From my experience, players like consistency. Also, they like it when there is a difference when their PCs try to accomplish a given task in different levels.

I know that as a GM I can decide that *right now* the PCs can avoid being spotted by the Hidra on a 'Very Hard' manuever, but then I need to remember it for the next time they try to do the same, and adjust for their level etc.

IMHO, If the PCs try to accomplish something and their opponent (monster/NPC) has a say about it (like sneaking on the Hidra), I need to let them roll and adjust the opponent roll accordingly. Its more 'realistic', in the sense that most of the time - you don't know how well you did.

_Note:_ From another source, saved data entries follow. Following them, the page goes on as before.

(* ===== verification/Tls.v ===== *)
(** * TLS certificates ([talk-imap/src/tls.rs])

    PEM parsing and [rustls] are an interface. *)

From S2P Require Export Files.

Class TlsParser := {
  Cert : Type;
  PrivateKey : Type;
  ServerConfig : Type;
  (** [rustls_pemfile::certs] collected, and [rustls_pemfile::private_key] *)
  pem_certs : str -> option (list Cert);
  pem_private_key : str -> option (option PrivateKey);
  (** [with_no_client_auth().with_single_cert(..)] *)
  single_cert : list Cert -> PrivateKey -> option ServerConfig;
}.

Inductive TlsError :=
  | TlsIo (path : str) (source : IoError)
  | NoCertificates (path : str)
  | NoPrivateKey (path : str)
  | InvalidPrivateKey (path : str).

Section tls.
Context `{TlsParser}.

Definition load_server_config (cert_path key_path : str) : st Files TlsError ServerConfig :=
  raw ← st_map_err (TlsIo cert_path) (fs_read cert_path);
  certs ← lift (ok_or (pem_certs raw) (TlsIo cert_path IoInvalidData));
  match certs with
  | [] => raise (NoCertificates cert_path)
  | _ =>
      raw ← st_map_err (TlsIo key_path) (fs_read key_path);
      key ← lift (ok_or (pem_private_key raw) (TlsIo key_path IoInvalidData));
      key ← lift (ok_or key (NoPrivateKey key_path));
      lift (ok_or (single_cert certs key) (InvalidPrivateKey key_path))
  end.

End tls.
(* ===== verification/AccountLife.v ===== *)
(** * The life of an account

    From [talkctl user create] over a change of the password to the deletion, as the
    IMAP login sees it. *)

From S2P Require Export TalkdFacts.

(** ** Rows of users *)

Lemma user_named_app name rows r d :
  user_named name (set_users d (rows ++ [r])) =
    match user_named name (set_users d rows) with
    | Some x => Some x
    | None => if u_username r ≟ name then Some r else None
    end.
Proof.
  unfold user_named. cbn [users set_users]. rewrite select_app.
  destruct (select (fun r => u_username r ≟ name) rows); [|done]. cbn [app].
  unfold select. rewrite filter_cons. by destruct (u_username r ≟ name).
Qed.

Lemma select_updated {R} (p : R -> bool) f rows :
  (forall r, p r = true -> p (f r) = true) -> select p (update_where p f rows) = map f (select p rows).
Proof.
  intros Hf. unfold select. induction rows as [|r rows IH]; [done|].
  change (update_where p f (r :: rows)) with ((if p r then f r else r) :: update_where p f rows).
  destruct (p r) eqn:E.
  - rewrite !filter_cons_True by auto. cbn [map]. by rewrite IH.
  - rewrite !filter_cons_False by congruence. by rewrite IH.
Qed.

Lemma user_named_password name other hash d :
  user_named other (set_users d (update_where (fun r => u_username r ≟ name) (with_password hash) (users d)))
  = (if other ≟ name then with_password hash <$> user_named other d else user_named other d).
Proof.
  unfold user_named. cbn [users set_users]. destruct (bool_decide_reflect (other = name)) as [->|Hne].
  - rewrite select_updated by done. by destruct (select _ _).
  - unfold select. rewrite filter_update_where; [done|].
    intros r Hr%bool_decide_eq_true. cbn. rewrite Hr. split; intros Hx%bool_decide_eq_true; congruence.
Qed.

Section life.
Context `{Signing} `{EncodingsLaws} `{RowIdsLaws} `{Templates} `{Argon2Laws} `{OutsideLaws} `{KeyCryptoLaws} `{ConfigParser} `{IoTexts}
  `{!CtlOutside} `{!DnsExternals} `{TlsParser} `{TalkdOutside} `{DaemonSocket} `{TomlText} `{OsGroups} `{TimeFormat}
  `{Json Attestation} `{Json RegistrationAttestation} `{Json EmulatePayload}.

(** Logins of everybody else. *)
Definition logins_of_others (name dom : str) (d d' : Db) : Prop :=
  forall mode u p row, u_username row <> name ->
    authenticates mode dom d u p = Some row <-> authenticates mode dom d' u p = Some row.

Lemma others_login name dom d d' :
  (forall other, other <> name -> user_named other d' = user_named other d) -> shares d' = shares d ->
  logins_of_others name dom d d'.
Proof.
  intros Hn Hs mode u p row Hrow. unfold authenticates.
  destruct (match strip_suffix #":app" u with Some b => (b, true) | None => (u, false) end) as [base is_app].
  destruct (local_username base dom) as [local|]; cbn [mbind option_bind]; [|done].
  destruct (decide (local = name)) as [->|Hne].
  - assert (Hno : forall d0 r b, user_named name d0 = Some r -> (if b : bool then Some r else None) = Some row -> False).
    { intros d0 r b Hr. destruct b; [|done]. intros [= ->]. by apply Hrow, (user_named_name _ d0). }
    split; intros Ha; exfalso; [destruct (user_named name d) eqn:E|destruct (user_named name d') eqn:E]; cbn in Ha;
      try done; (eapply Hno; [exact E|exact Ha]).
  - rewrite (Hn local Hne). unfold share_accepted. by rewrite Hs.
Qed.

(** The password of a name that is not an app password's. *)
Lemma authenticates_plain dom d name p row :
  strip_suffix #":app" name = None -> local_username name dom = Some name -> user_named name d = Some row ->
  authenticates Database dom d name p = if password_accepted Database row p then Some row else None.
Proof. intros Hs Hl Hr. unfold authenticates. rewrite Hs, Hl. cbn. by rewrite Hr. Qed.

Lemma plain_name name : (":"%char ∉ name) -> strip_suffix #":app" name = None.
Proof.
  intros Hn. destruct (strip_suffix #":app" name) as [b|] eqn:E; [|done]. apply strip_suffix_Some in E as ->.
  destruct Hn. apply elem_of_app. right. left.
Qed.

(** Who authenticates is a user. *)
Lemma authenticates_user mode dom d u p r :
  authenticates mode dom d u p = Some r -> r ∈ users d /\ exists local, user_named local d = Some r.
Proof.
  unfold authenticates. destruct (match strip_suffix _ u with Some b => (b, true) | None => (u, false) end) as [base is_app].
  destruct (local_username base dom) as [local|]; [|done]. cbn.
  destruct (user_named local d) as [x|] eqn:Ex; [|done]. cbn. intros Ha.
  assert (x = r) as -> by (by destruct (if is_app then _ else _); simplify_eq).
  split; [by apply head_select in Ex as [Hin _]|by exists local].
Qed.

(** A new row that is changed by its name and deleted by its id leaves nobody of the name. *)
Lemma erased_nobody name row (f : user_row -> user_row) rows r :
  exists_row (fun r => u_username r ≟ name) rows = false -> (forall x, u_id (f x) = u_id x /\ u_username (f x) = u_username x) ->
  r ∈ delete_where (fun r => u_id r =? u_id row)%Z (update_where (fun r => u_username r ≟ name) f (rows ++ [row])) ->
  u_username r <> name.
Proof.
  intros Hfree Hf [(r0 & Hin & ->)%elem_of_update_where Hid]%elem_of_delete_where Hr.
  assert (Hn : u_username r0 = name) by (by destruct (bool_decide _); rewrite <- ?Hr, ?(proj2 (Hf r0))).
  apply elem_of_app in Hin as [Hin|Hin%list_elem_of_singleton].
  - apply (proj1 (exists_row_false _ _) Hfree) in Hin. by apply bool_decide_eq_false in Hin.
  - subst r0. apply Z.eqb_neq in Hid. apply Hid. destruct (bool_decide _); [apply Hf|done].
Qed.

(** ** The commands without faults *)

Lemma hash_new_calm password h c :
  argon2_hash (entropy (w_ticks (c_world c)) 16) password = Ok h -> hash_new password c = (Ok h, ticked 1 c).
Proof.
  intros Hh. unfold hash_new. rewrite (st_bind_Ok (on_world (draw 16)) _ c _ (ticked 1 c)) by done.
  unfold lift, hash_password. by rewrite Hh.
Qed.

Lemma set_password_calm name hash s row :
  faults s = [] -> user_named name (db s) = Some row ->
  set_password name hash s = (Ok tt, mkStore (set_users (db s)
    (update_where (fun r => u_username r ≟ name) (with_password hash) (users (db s)))) (saved s) []).
Proof.
  intros Hf Hr. unfold set_password, update_users, execute_n, mbind, st_bind. rewrite exec_calm by done.
  destruct (count_where _ _) eqn:E; [|done]. apply count_where_0 in E. exfalso.
  rewrite <- not_true_iff_false in E. apply E. unfold user_named in Hr. apply head_select in Hr as [Hin Hn].
  apply exists_row_true. eauto.
Qed.

(** Nothing fails, the configuration loads, and the domain key is there. *)
Record calm_tool (config : option str) (ctx : Ctx) (f : File) (c : Cli) : Prop := {
  ct_calm : calm_ctl config ctx c;
  ct_key : fs (c_files c) !! key_path (data_dir ctx) = Some f;
  ct_length : length (f_bytes f) = 32%nat;
}.

Lemma user_create_calm config ctx f name pw key_hex pk h c :
  calm_tool config ctx f c -> wf_db (db (c_store c)) ->
  hex_32 key_hex = Some pk -> name <> [] -> (b_at ∉ name) -> (":"%char ∉ name) -> pw <> [] ->
  argon2_hash (entropy (w_ticks (c_world c)) 16) pw = Ok h ->
  exists_row (fun r => u_username r ≟ name) (users (db (c_store c))) = false ->
  exists now reg c', user_run config (UCreate name (Some pw) key_hex None 0) c = (Ok tt, c') /\ calm_tool config ctx f c'
    /\ saved (c_store c') = saved (c_store c)
    /\ db (c_store c') = created now name h pk None (Some reg) (db (c_store c)).
Proof.
  intros [Hc Hk Hl] Hwf Hpk Hne Hat Hcol Hpw Hh Hfree. unfold user_run.
  rewrite (st_bind_Ok _ _ _ _ _ (ctx_load_calm _ _ _ Hc)). unfold user_create. cbn [default].
  rewrite (st_bind_Ok _ _ c pk c) by (by rewrite Hpk). rewrite (st_bind_Ok _ _ c None c) by done.
  rewrite !(bool_decide_eq_false_2 (_ = [])) by done. cbn [orb].
  rewrite (st_bind_Ok (validate_username name) _ c tt c).
  2: { unfold validate_username. by rewrite !bool_decide_eq_false_2. }
  rewrite (st_bind_Ok _ _ _ _ _ (hash_new_calm _ _ _ Hh)).
  pose proof (tool_key (data_dir ctx) (cfg ctx) (ticked 1 c) f eq_refl (cc_files _ _ _ Hc) Hk Hl) as Hdk.
  destruct ctx as [cf]. cbn [cfg] in Hdk. rewrite (st_bind_Ok _ _ _ _ _ Hdk).
  set (t := w_ticks (c_world c)). set (w := c_world c).
  rewrite (st_bind_Ok (on_world now_secs) _ (ticked 1 c) (w_clock w (S t)) (ticked 2 c)) by done. cbv zeta.
  set (reg := reg_to_json _). set (now := w_clock w (S (S t))).
  assert (Hcr : on_db_now (fun now => create_user_full now name h pk None (Some reg)) (ticked 2 c)
    = (Ok (mkUser (new_uid (db (c_store c))) name pk None (Some reg)),
       put_store (mkStore (created now name h pk None (Some reg) (db (c_store c))) (saved (c_store c)) []) (ticked 3 c))).
  { unfold on_db_now, st_map_err, on_world, on_store_now, mbind, st_bind, now_secs, on_store.
    cbn [w_store c_world ticked set_world tick]. fold w t now. fold (c_store c).
    destruct (c_store c) as [d sv fs0] eqn:Es. pose proof (cc_store _ _ _ Hc) as Hfa. rewrite Es in Hfa. cbn in Hfa. subst fs0.
    unfold c_store in Es. fold w in Es. rewrite Es. rewrite create_calm by done. done. }
  rewrite (st_bind_Ok _ _ _ _ _ Hcr). eexists now, reg, _. split; [reflexivity|].
  split; [|done]. constructor; [|done|done]. apply calm_said, calm_put; [done|]. by apply calm_ticked.
Qed.

Lemma user_passwd_calm config ctx f name pw h row c :
  calm_tool config ctx f c -> local_username name (ctx_domain ctx) = Some name -> user_named name (db (c_store c)) = Some row ->
  argon2_hash (entropy (w_ticks (c_world c)) 16) pw = Ok h ->
  exists c', user_run config (UPasswd name (Some pw)) c = (Ok tt, c') /\ calm_tool config ctx f c'
    /\ saved (c_store c') = saved (c_store c)
    /\ db (c_store c') = set_users (db (c_store c))
         (update_where (fun r => u_username r ≟ name) (with_password h) (users (db (c_store c)))).
Proof.
  intros [Hc Hk Hl] Hloc Hr Hh. unfold user_run. rewrite (st_bind_Ok _ _ _ _ _ (ctx_load_calm _ _ _ Hc)).
  rewrite (st_bind_Ok _ _ _ _ _ (require_user_calm _ _ _ _ _ (cc_store _ _ _ Hc) Hloc Hr)). cbn [default].
  rewrite (st_bind_Ok _ _ _ _ _ (hash_new_calm _ _ _ Hh)).
  pose proof (set_password_calm name h (c_store c) row (cc_store _ _ _ Hc) Hr) as Hs.
  rewrite (st_bind_Ok _ _ _ _ _ (on_db_calm _ (ticked 1 c) _ _ Hs)). eexists. split; [reflexivity|].
  split; [|done]. constructor; [|done|done]. apply calm_said, calm_put; [done|]. by apply calm_ticked.
Qed.

Lemma user_delete_calm config ctx f name row c :
  calm_tool config ctx f c -> saved (c_store c) = None -> user_named name (db (c_store c)) = Some row ->
  exists c', user_run config (UDelete name) c = (Ok tt, c')
    /\ db (c_store c') = erase (u_id row) name (db (c_store c)).
Proof.
  intros [Hc Hk Hl] Hsv Hr. unfold user_run. rewrite (st_bind_Ok _ _ _ _ _ (ctx_load_calm _ _ _ Hc)).
  pose proof (delete_user_calm name (c_store c) row (conj (cc_store _ _ _ Hc) Hsv) Hr) as Hs.
  rewrite (st_bind_Ok _ _ _ _ _ (on_db_calm _ c _ _ Hs)). by eexists.
Qed.

End life.
(* ===== verification/TestsBase.v ===== *)
(** * What the unit tests share

    A test of the repository is here its program with the assertions joined, a [bool]. *)

From S2P Require Export Externals.

(** [unwrap] and [unwrap_err] with what follows them. *)
Definition unwrap {E A} (r : result E A) (k : A -> bool) : bool := match r with Ok a => k a | Err _ => false end.
Definition unwrap_err {E A} (r : result E A) (k : E -> bool) : bool := match r with Ok _ => false | Err e => k e end.
Definition is_err {E A} (r : result E A) : bool := negb (is_ok r).

(** A checksum that tells the inputs of the tests apart, in place of the hashes and tags. *)
Definition checksum (s : str) : str :=
  be_bytes 32 (foldl (fun a c => (a * 257 + byte c + 1) `mod` (2 ^ 255 - 19))%Z 1%Z s).

(** [bytes[i] ^= 0xff]. *)
Definition flip_byte (i : nat) (s : str) : str := alter (fun c => of_byte (Z.lxor (byte c) 255)) i s.
(** The last byte of a text. *)
Definition flip_last (s : str) : str := flip_byte (pred (length s)) s.
(* ===== verification/TestsKeys.v ===== *)
(** * The unit tests of the key ladder, on the model

    The tests of [talk-keys]: dk.rs, share.rs, resolver.rs and master.rs.  Each is the
    program of the test with its assertions joined, and evaluates to [true].  The draws of
    a test are the numbers of the draws, and the cipher of the fixture adds a checksum. *)

From S2P Require Export TestsBase Keys.

Module KeyFixture.
Definition xor_with (k : ascii) (m : str) : str := map (fun c => of_byte (Z.lxor (byte c) (byte k))) m.
Definition tag (key nonce m : str) : str := checksum (key ++ nonce ++ m).
#[export] Instance test_keys : KeyCrypto := {
  chacha_encrypt := fun key nonce m => xor_with "~" m ++ tag key nonce m;
  chacha_decrypt := fun key nonce c =>
    let n := (length c - 32)%nat in
    let m := xor_with "~" (take n c) in
    if drop n c ≟ tag key nonce m then Some m else None;
  x25519_public := fun k => xor_with "p" (take 32 (k ++ replicate 32 b_nul));
  diffie_hellman := fun a b => zip_with (fun x y => of_byte (Z.lxor (byte x) (byte y))) a (xor_with "p" b);
  hkdf_expand := fun s label => checksum (s ++ label);
}.

(** The draws of the generator: the i-th key, nonce and share id. *)
Definition drawn (n : nat) (i : nat) : str := be_bytes n (Z.of_nat i + 1).
Definition key_of (i : nat) : SecretKey := checksum (drawn 32 i).
Definition nonce_of (i : nat) : str := drawn 12 i.
(** The randomness of the i-th wrapping: an id and a nonce for each share. *)
Definition rng (i : nat) (j : nat) : str * str := (drawn 16 (100 * i + j), drawn 12 (100 * i + j)).
End KeyFixture.
Import KeyFixture.

(** ** dk.rs *)

Definition secret_key_roundtrip : bool :=
  let data := #"some mailbox data" in
  let sealed := aead_seal (nonce_of 0) (key_of 0) data in
  negb (drop 12 sealed ≟ data) && (aead_open (key_of 0) sealed ≟ Some data).
Definition wrong_key_fails : bool := aead_open (key_of 1) (aead_seal (nonce_of 0) (key_of 0) #"data") ≟ None.
Definition empty_plaintext_roundtrip : bool := aead_open (key_of 0) (aead_seal (nonce_of 0) (key_of 0) []) ≟ Some [].
Definition tampered_ciphertext_fails : bool :=
  aead_open (key_of 0) (flip_last (aead_seal (nonce_of 0) (key_of 0) #"authentic data")) ≟ None.
Definition truncated_ciphertext_fails : bool :=
  let sealed := aead_seal (nonce_of 0) (key_of 0) #"data" in
  aead_open (key_of 0) (take (length sealed - 1) sealed) ≟ None.
Definition too_short_ciphertext_fails : bool := aead_open (key_of 0) (replicate 11 b_nul) ≟ None.
Definition nonces_are_unique_across_seals : bool :=
  negb (take 12 (aead_seal (nonce_of 0) (key_of 0) #"x") ≟ take 12 (aead_seal (nonce_of 1) (key_of 0) #"x")).
Definition seal_is_not_identity_on_identical_input : bool :=
  let data := replicate 64 b_nul in negb (drop 12 (aead_seal (nonce_of 0) (key_of 0) data) ≟ data).

(** A part of the data of the test. *)
Definition large_data : str := map (fun i => of_byte (Z.of_nat i `mod` 256)) (seq 0 (50 * 80)).
Definition large_plaintext_roundtrip : bool :=
  match aead_open (key_of 0) (aead_seal (nonce_of 0) (key_of 0) large_data) with Some opened => opened ≟ large_data | None => false end.
Definition two_keys_generate_distinct_material : bool := negb (key_of 0 ≟ key_of 1).
Lemma dk_tests_pass :
  forallb id [secret_key_roundtrip; wrong_key_fails; empty_plaintext_roundtrip; tampered_ciphertext_fails;
    truncated_ciphertext_fails; too_short_ciphertext_fails; nonces_are_unique_across_seals;
    seal_is_not_identity_on_identical_input; large_plaintext_roundtrip; two_keys_generate_distinct_material] = true.
Proof. vm_compute. reflexivity. Qed.

(** ** share.rs *)

Definition test_dk : DataKey := key_of 50.
Definition test_shares (n : nat) : list Share := map key_of (seq 0 n).
Definition outsider : Share := key_of 60.
(** [scheme.wrap(&dk, &shares)] the i-th time. *)
Definition wrapped_set (i : nat) (shares : list Share) : WrappedDkSet := share_wrap (rng i) test_dk shares.
Definition unwraps (share : Share) (w : option WrappedByShare) (k : DataKey -> bool) : bool :=
  match w with Some w => unwrap (share_unwrap share w) k | None => false end.
Definition refuses (share : Share) (w : option WrappedByShare) : bool :=
  match w with Some w => match share_unwrap share w with Err ShareDecryptFailed => true | _ => false end | None => false end.
Definition is_dk (k : DataKey) : bool := k ≟ test_dk.

Definition wrap_and_unwrap_each_share : bool :=
  let shares := test_shares 8 in
  let set := wrapped_set 0 shares in
  (length (wrappers set) ≟ 8%nat) && forallb (fun '(s, w) => unwraps s (Some w) is_dk) (zip shares (wrappers set)).
Definition wrong_share_fails : bool := refuses outsider (head (wrappers (wrapped_set 0 (test_shares 2)))).
Definition rewrap_drops_revoked_share : bool :=
  let shares := test_shares 3 in
  let rewrapped := share_rewrap (rng 1) test_dk (drop 1 shares) in
  (length (wrappers rewrapped) ≟ 2%nat)
  && unwraps (key_of 1) (wrappers rewrapped !! 0%nat) (fun _ => true)
  && unwraps (key_of 2) (wrappers rewrapped !! 1%nat) (fun _ => true)
  && unwraps (key_of 0) (head (wrappers (wrapped_set 2 (take 1 shares)))) (fun _ => true).
Definition share_ids_are_unique_within_set : bool :=
  length (remove_dups (map share_id (wrappers (wrapped_set 0 (test_shares 8))))) ≟ 8%nat.
Definition share_ids_are_unique_across_wraps : bool :=
  let shares := test_shares 2 in
  forallb (fun a => forallb (fun b => negb (share_id a ≟ share_id b)) (wrappers (wrapped_set 1 shares)))
    (wrappers (wrapped_set 0 shares)).
Definition rewrap_preserves_dk : bool :=
  let shares := test_shares 4 in
  unwraps (key_of 0) (head (wrappers (wrapped_set 0 shares))) (fun original =>
  unwraps (key_of 1) (head (wrappers (share_rewrap (rng 1) test_dk (drop 1 shares)))) (fun rewrapped =>
    original ≟ rewrapped)).
Definition rewrap_with_zero_survivors_yields_empty_set : bool :=
  length (wrappers (share_rewrap (rng 0) test_dk [])) ≟ 0%nat.
Definition single_share_roundtrip : bool :=
  let set := wrapped_set 0 (test_shares 1) in
  (length (wrappers set) ≟ 1%nat) && unwraps (key_of 0) (head (wrappers set)) is_dk.
Definition tampered_wrapper_fails : bool :=
  let w := head (wrappers (wrapped_set 0 (test_shares 1))) in
  refuses (key_of 0) ((fun w => mkWrapped (share_id w) (flip_last (wrapped w))) <$> w).
Definition same_share_dk_wrappers_differ_each_time : bool :=
  let shares := test_shares 1 in
  negb ((wrapped <$> head (wrappers (wrapped_set 0 shares))) ≟ (wrapped <$> head (wrappers (wrapped_set 1 shares)))).
Definition unwrap_keeps_dk_binding : bool :=
  let w := head (wrappers (wrapped_set 0 (test_shares 1))) in
  unwraps (key_of 0) w (fun a => unwraps (key_of 0) w (fun b => a ≟ b)).

Lemma share_tests_pass :
  forallb id [wrap_and_unwrap_each_share; wrong_share_fails; rewrap_drops_revoked_share; share_ids_are_unique_within_set;
    share_ids_are_unique_across_wraps; rewrap_preserves_dk; rewrap_with_zero_survivors_yields_empty_set;
    single_share_roundtrip; tampered_wrapper_fails; same_share_dk_wrappers_differ_each_time; unwrap_keeps_dk_binding] = true.
Proof. vm_compute. reflexivity. Qed.

(** ** resolver.rs *)

Definition resolver_set : WrappedDkSet := wrapped_set 0 (test_shares 4).
Definition resolve (set : WrappedDkSet) (c : Credential) : result ResolverError DataKey :=
  share_resolver_unwrap PerShareWrapper set c.

Definition share_resolver_unlocks_with_any_share : bool :=
  forallb (fun s => unwrap (resolve resolver_set (ByShare s)) (fun dk => length dk ≟ 32%nat)) (test_shares 4).
Definition share_resolver_rejects_wrong_share : bool := is_err (resolve resolver_set (ByShare outsider)).
Definition share_resolver_rejects_master_credential : bool := is_err (resolve resolver_set (Master (key_of 70))).
Definition share_resolver_empty_set_rejects_everything : bool := is_err (resolve (mkDkSet []) (ByShare (key_of 0))).
Definition share_resolver_recovers_original_dk : bool :=
  unwrap (resolve (wrapped_set 0 (test_shares 3)) (ByShare (key_of 0))) is_dk.

Definition master_secret : SecretKey := key_of 80.
(** [resolver.wrap(&dk, &master_pub, &mut rng)] the i-th time. *)
Definition master_wrapped (i : nat) : WrappedByMaster :=
  master_wrap (key_of (90 + i)) (nonce_of i) test_dk (x25519_public master_secret).
Definition master_key_roundtrip : bool := unwrap (master_unwrap master_secret (master_wrapped 0)) is_dk.
Definition master_key_wrong_key_fails : bool := is_err (master_unwrap (key_of 81) (master_wrapped 0)).
Definition master_key_wrap_is_nondeterministic : bool :=
  let a := master_wrapped 0 in
  let b := master_wrapped 1 in
  negb (ephemeral_pub a ≟ ephemeral_pub b) && negb (wrapped_dk a ≟ wrapped_dk b).
Definition master_key_tampered_wrapped_fails : bool :=
  let w := master_wrapped 0 in is_err (master_unwrap master_secret (mkByMaster (ephemeral_pub w) (flip_last (wrapped_dk w)))).
Definition master_key_unwrap_deterministic_across_keys : bool :=
  unwrap (master_unwrap master_secret (master_wrapped 0)) (fun a =>
  unwrap (master_unwrap master_secret (master_wrapped 0)) (fun b => a ≟ b)).

Lemma resolver_tests_pass :
  forallb id [share_resolver_unlocks_with_any_share; share_resolver_rejects_wrong_share;
    share_resolver_rejects_master_credential; share_resolver_empty_set_rejects_everything;
    share_resolver_recovers_original_dk; master_key_roundtrip; master_key_wrong_key_fails;
    master_key_wrap_is_nondeterministic; master_key_tampered_wrapped_fails; master_key_unwrap_deterministic_across_keys] = true.
Proof. vm_compute. reflexivity. Qed.

(** ** master.rs *)

Definition pair_a : MasterKeyPair := generate_master_pair (key_of 10).
Definition pair_b : MasterKeyPair := generate_master_pair (key_of 11).
(** [seal_envelope(&pair.public, data, &mut rng)] the i-th time. *)
Definition sealed_to (i : nat) (p : MasterKeyPair) (data : str) : str :=
  seal_envelope (key_of (20 + i)) (nonce_of i) (public p) data.
Definition opens (p : MasterKeyPair) (envelope data : str) : bool := unwrap (open_envelope (private p) envelope) (fun d => d ≟ data).
Definition open_fails (p : MasterKeyPair) (envelope : str) (is_error : SealError -> bool) : bool :=
  unwrap_err (open_envelope (private p) envelope) is_error.
Definition decrypt_failed (e : SealError) : bool := match e with SealDecryptFailed => true | _ => false end.

Definition keypair_public_derives_from_private : bool := master_pubkey (private pair_a) ≟ public pair_a.
Definition seal_open_roundtrip : bool := opens pair_a (sealed_to 0 pair_a #"hello, sealed world") #"hello, sealed world".
Definition seal_open_roundtrip_binary : bool :=
  let data := map (fun n => of_byte (Z.of_nat n)) (seq 0 255) in opens pair_a (sealed_to 0 pair_a data) data.
Definition envelope_wrong_key_fails : bool := open_fails pair_b (sealed_to 0 pair_a #"data") decrypt_failed.
Definition envelope_tampered_ciphertext_fails : bool := open_fails pair_a (flip_last (sealed_to 0 pair_a #"data")) decrypt_failed.
Definition tampered_ephemeral_fails : bool := open_fails pair_a (flip_byte 5 (sealed_to 0 pair_a #"data")) decrypt_failed.
Definition bad_magic_and_short_rejected : bool :=
  open_fails pair_a #"nope" (fun e => match e with TooShort => true | _ => false end)
  && open_fails pair_a (<[0%nat := "X"%char]> (sealed_to 0 pair_a #"data")) (fun e => match e with BadMagic => true | _ => false end).
Definition bad_version_rejected : bool :=
  open_fails pair_a (<[4%nat := of_byte 99]> (sealed_to 0 pair_a #"data"))
    (fun e => match e with BadVersion v => (v =? 99)%Z | _ => false end).
Definition seal_is_nondeterministic : bool := negb (sealed_to 0 pair_a #"data" ≟ sealed_to 1 pair_a #"data").
Definition empty_data_roundtrip : bool := opens pair_a (sealed_to 0 pair_a []) [].

Lemma master_tests_pass :
  forallb id [keypair_public_derives_from_private; seal_open_roundtrip; seal_open_roundtrip_binary; envelope_wrong_key_fails;
    envelope_tampered_ciphertext_fails; tampered_ephemeral_fails; bad_magic_and_short_rejected; bad_version_rejected;
    seal_is_nondeterministic; empty_data_roundtrip] = true.
Proof. vm_compute. reflexivity. Qed.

I disagree regarding character knowledge and player knowledge. Most players can't handle this very good, and even if they do, its forced and unnatural. I prefer to let them decide with a clear head, and not effect their decision with 'real life' information.

Note that this is not valid for jumping over a pit - this is easy enough for the PCs to judge their ability to do so.

All I want is a quick method of determining the ability of a given opponent to do certain things. I agree with Arioch that modifing the PCs roll is the quickest way, but I think that method relies too much on the PCs roll and gives away too much information.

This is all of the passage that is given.